-------- Records for the exercise --------

(** tests/data/apfs_container_chain.bin: a freshly made container, up to its volume superblock. *)
Definition CHAIN_blocks : list (Z * dump) := [
  (0, [(0, "743cf7dcf345e42801"%hex); (16, "02"%hex); (24, "01000080"%hex); (32, "4e58534200100000f67f"%hex); (64, "02"%hex);
    (72, "c1ea5d3f05c644f8a95560464fefab100604"%hex); (96, "03"%hex); (104, "080000003001000001"%hex); (120, "09"%hex);
    (128, "040000000600000002000000020000000200000004"%hex); (153, "04"%hex); (160, "5701"%hex); (168, "0104"%hex); (180, "010000000204"%hex);
    (984, "18"%hex); (1312, "0100040008"%hex); (1384, "a14315a9114908"%hex)]);
  (1, [(0, "96b2613f2d259e8001"%hex); (16, "01"%hex); (24, "0c000040"%hex); (32, "010000000200000005000080"%hex); (49, "10"%hex); (65, "04"%hex);
    (72, "09"%hex); (80, "11000080"%hex); (89, "10"%hex); (104, "0104"%hex); (112, "0a"%hex)]);
  (2, [(0, "640a5f6ae2089a4401"%hex); (16, "01"%hex); (24, "01000080"%hex); (32, "4e58534200100000f67f"%hex); (64, "02"%hex);
    (72, "c1ea5d3f05c644f8a95560464fefab100204"%hex); (96, "02"%hex); (104, "080000003001000001"%hex); (120, "09"%hex); (128, "0200000002"%hex);
    (140, "02"%hex); (148, "02"%hex); (153, "04"%hex); (160, "4f01"%hex); (168, "0104"%hex); (180, "01"%hex); (984, "08"%hex);
    (1312, "0100040008"%hex)]);
  (3, [(0, "e06fc63ea03f398103"%hex); (16, "02"%hex); (24, "0c000040"%hex); (32, "010000000400000005000080"%hex); (49, "10"%hex); (65, "04"%hex);
    (72, "0b"%hex); (80, "11000080"%hex); (89, "10"%hex); (104, "0104"%hex); (112, "0c"%hex); (120, "0200008009"%hex); (129, "10"%hex);
    (144, "0304"%hex); (152, "0d"%hex); (160, "0200008009"%hex); (169, "10"%hex); (184, "0504"%hex); (192, "0e"%hex)]);
  (4, [(0, "9545f7dcd53ce42801"%hex); (16, "02"%hex); (24, "01000080"%hex); (32, "4e58534200100000f67f"%hex); (64, "02"%hex);
    (72, "c1ea5d3f05c644f8a95560464fefab100604"%hex); (96, "03"%hex); (104, "080000003001000001"%hex); (120, "09"%hex);
    (128, "040000000600000002000000020000000200000004"%hex); (153, "04"%hex); (160, "5701"%hex); (168, "0104"%hex); (180, "010000000204"%hex);
    (984, "15"%hex); (1312, "0100040008"%hex); (1384, "a14315a9114908"%hex)]);
  (9, [(0, "81a5c3ec9385f3920004"%hex); (16, "01"%hex); (24, "05000080"%hex); (33, "100000008000007e000000fb010000f67f"%hex); (56, "01"%hex);
    (64, "01"%hex); (72, "a57e"%hex); (80, "080a"%hex); (128, "100a"%hex); (144, "010000001000000006"%hex); (160, "01000000100000003901"%hex);
    (176, "4901"%hex); (224, "01"%hex); (264, "08"%hex); (320, "01000f00d8090000e0090000e809000001000000d809"%hex); (2520, "01"%hex);
    (2536, "ffff020003000400050006000700080009000a000b000c000d000e000f00ffff4901"%hex)]);
  (10, [(0, "1103b37f49e94c000104"%hex); (16, "01"%hex); (24, "11000080"%hex); (32, "01"%hex); (64, "01"%hex); (108, "900f"%hex)]);
  (11, [(0, "bd3a19274ae8ae580004"%hex); (16, "02"%hex); (24, "05000080"%hex); (33, "100000008000007e000000fb010000f67f"%hex); (56, "01"%hex);
    (64, "01"%hex); (72, "9d7e"%hex); (80, "080a"%hex); (128, "100a"%hex); (144, "010000001000000006"%hex); (160, "01000000100000003901"%hex);
    (176, "4901"%hex); (200, "02"%hex); (208, "0304"%hex); (216, "02"%hex); (224, "01"%hex); (240, "02"%hex); (248, "0504"%hex); (256, "02"%hex);
    (264, "08"%hex); (320, "02000000d8090000e0090000e809000001000000d809"%hex); (2520, "02"%hex); (2528, "01"%hex);
    (2536, "ffffffff03000400050006000700080009000a000b000c000d000e000f0000004b01"%hex)]);
  (12, [(0, "14ffb27f45ed4c000104"%hex); (16, "02"%hex); (24, "11000080"%hex); (32, "01"%hex); (64, "01"%hex); (108, "900f"%hex)]);
  (13, [(0, "346a79d11780f49e0304"%hex); (16, "02"%hex); (24, "02000080090000000700000001"%hex); (42, "40021000480dffff0000ffff"%hex); (58, "08"%hex);
    (632, "02"%hex); (640, "4901"%hex); (4048, "02"%hex); (4056, "0e"%hex); (4061, "1000001000000008000000100000000800000001"%hex);
    (4088, "01"%hex)]);
  (14, [(0, "f04d79d1539cf49e0504"%hex); (16, "02"%hex); (24, "02000080090000000700000001"%hex); (42, "40021000480dffff0000ffff"%hex); (58, "08"%hex);
    (632, "02"%hex); (640, "4f01"%hex); (4048, "02"%hex); (4056, "0e"%hex); (4061, "1000001000000008000000100000000800000001"%hex);
    (4088, "01"%hex)]);
  (313, [(0, "03"%hex)]);
  (314, [(0, "0f"%hex)]);
  (329, [(0, "5ba0083c6c5ef6834901"%hex); (16, "01"%hex); (24, "07000040"%hex); (36, "0100000001"%hex); (56, "f67f0000a57e00004a01"%hex)]);
  (330, [(0, "ffffffffffffffffffffffffffffffffffffffffffffffffffffffffffffffffffffffffffffffffffff01"%hex)]);
  (331, [(0, "17a8083cb256f6834b01"%hex); (16, "02"%hex); (24, "07000040"%hex); (36, "0100000002"%hex); (56, "f67f00009d7e00004c01"%hex)]);
  (332, [(0, "ffffffffffffffffffffffffffffffffffffffffffffffffffffffffffffffffffffffffffffffffffffff01"%hex)]);
  (335, [(0, "2b4df5ff23b00a404f01"%hex); (16, "01"%hex); (24, "0b000040"%hex); (32, "01"%hex); (40, "02000040020000405001"%hex)]);
  (336, [(0, "a3d29052c61bcd5d5001"%hex); (16, "01"%hex); (24, "020000400b00000007"%hex); (42, "c0010000e00dffff0000ffff"%hex); (4056, "12"%hex);
    (4061, "1000001000000010"%hex); (4088, "01"%hex)]);
  (337, [(0, "3f3df5ff0bc00a405101"%hex); (16, "02"%hex); (24, "0b000040"%hex); (40, "02000040020000405201"%hex)]);
  (338, [(0, "1c701192bd685c1e5201"%hex); (16, "02"%hex); (24, "020000400b0000000700000001"%hex); (42, "c0011000c00dffff0000ffff"%hex); (58, "10"%hex);
    (504, "0404"%hex); (512, "02"%hex); (4045, "1000005501"%hex); (4056, "12"%hex); (4061, "1000001000000010000000100000001000000001"%hex);
    (4088, "01"%hex)]);
  (339, [(0, "f5c01054502d4d5c5301"%hex); (16, "02"%hex); (24, "020000400f00000003"%hex); (42, "40000000600fffff0000ffff"%hex); (4056, "52"%hex);
    (4061, "10"%hex); (4088, "01"%hex)]);
  (340, [(0, "fcb8105447354d5c5401"%hex); (16, "02"%hex); (24, "020000401000000003"%hex); (42, "40000000600fffff0000ffff"%hex); (4056, "52"%hex);
    (4061, "10"%hex); (4088, "01"%hex)]);
  (341, [(0, "4e7e66defa7e49000404"%hex); (16, "02"%hex); (24, "020000000e0000000300000004"%hex);
    (42, "40003900230effff0000ffff000019001800900012000000110012001200110008007e006c0031000800040174"%hex); (120, "01"%hex);
    (127, "9005e471b6726f6f740002"%hex); (144, "3001"%hex); (152, "900c8ca6ac707269766174652d6469720003"%hex); (176, "30"%hex); (3796, "01"%hex);
    (3804, "03"%hex); (3812, "f1e0f43e2822bb18f1e0f43e2822bb18f1e0f43e2822bb18f1e0f43e2822bb180080"%hex); (3860, "01"%hex); (3876, "a441"%hex);
    (3888, "0100100004020c00707269766174652d646972"%hex); (3912, "03"%hex); (3920, "f1e0f43e2822bb18040001"%hex); (3938, "02"%hex);
    (3946, "2dd7f43e2822bb182dd7f43e2822bb182dd7f43e2822bb182dd7f43e2822bb180080"%hex); (3994, "01"%hex); (4002, "f501000014000000ed41"%hex);
    (4022, "0100080004020500726f6f74"%hex); (4038, "02"%hex); (4046, "2dd7f43e2822bb18040042"%hex); (4061, "10"%hex);
    (4072, "180000007400000004"%hex); (4088, "01"%hex)]);
  (342, [(0, "2a7b5cfe42a09dbe0204"%hex); (16, "02"%hex); (24, "0d"%hex); (32, "41505342"%hex); (40, "02"%hex); (56, "01"%hex); (88, "05"%hex);
    (96, "05"%hex); (104, "0600000029034718010000000200000002000040020000405101"%hex); (136, "0404"%hex); (144, "5301"%hex); (152, "5401"%hex);
    (176, "10"%hex); (240, "fa8b74aa4a8b439a9ea9db428f982f5d8ce3f43e2822bb1801"%hex);
    (272, "6e657766735f617066732028323333322e3134302e31332e3730302e3129000065f4f03e2822bb1802"%hex); (704, "415046534f5241434c45"%hex);
    (960, "03"%hex); (1040, "0200004002000040"%hex); (1056, "02"%hex); (1064, "1000000002"%hex); (1104, "02"%hex)]);
  (343, [(0, "8e09f5ffaff30a405701"%hex); (16, "02"%hex); (24, "0b000040"%hex); (32, "01"%hex); (40, "02000040020000405801"%hex)]);
  (344, [(0, "1b5f1192b9795c1e5801"%hex); (16, "02"%hex); (24, "020000400b0000000700000001"%hex); (42, "c0011000c00dffff0000ffff"%hex); (58, "10"%hex);
    (504, "0204"%hex); (512, "02"%hex); (4045, "1000005601"%hex); (4056, "12"%hex); (4061, "1000001000000010000000100000001000000001"%hex);
    (4088, "01"%hex)])].
Definition CHAIN : disk := disk_of 345 CHAIN_blocks.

--------

Check every line above for the word "Definition" and copy those that have it.

Definition CHAIN_blocks : list (Z * dump) := [
Definition CHAIN : disk := disk_of 345 CHAIN_blocks.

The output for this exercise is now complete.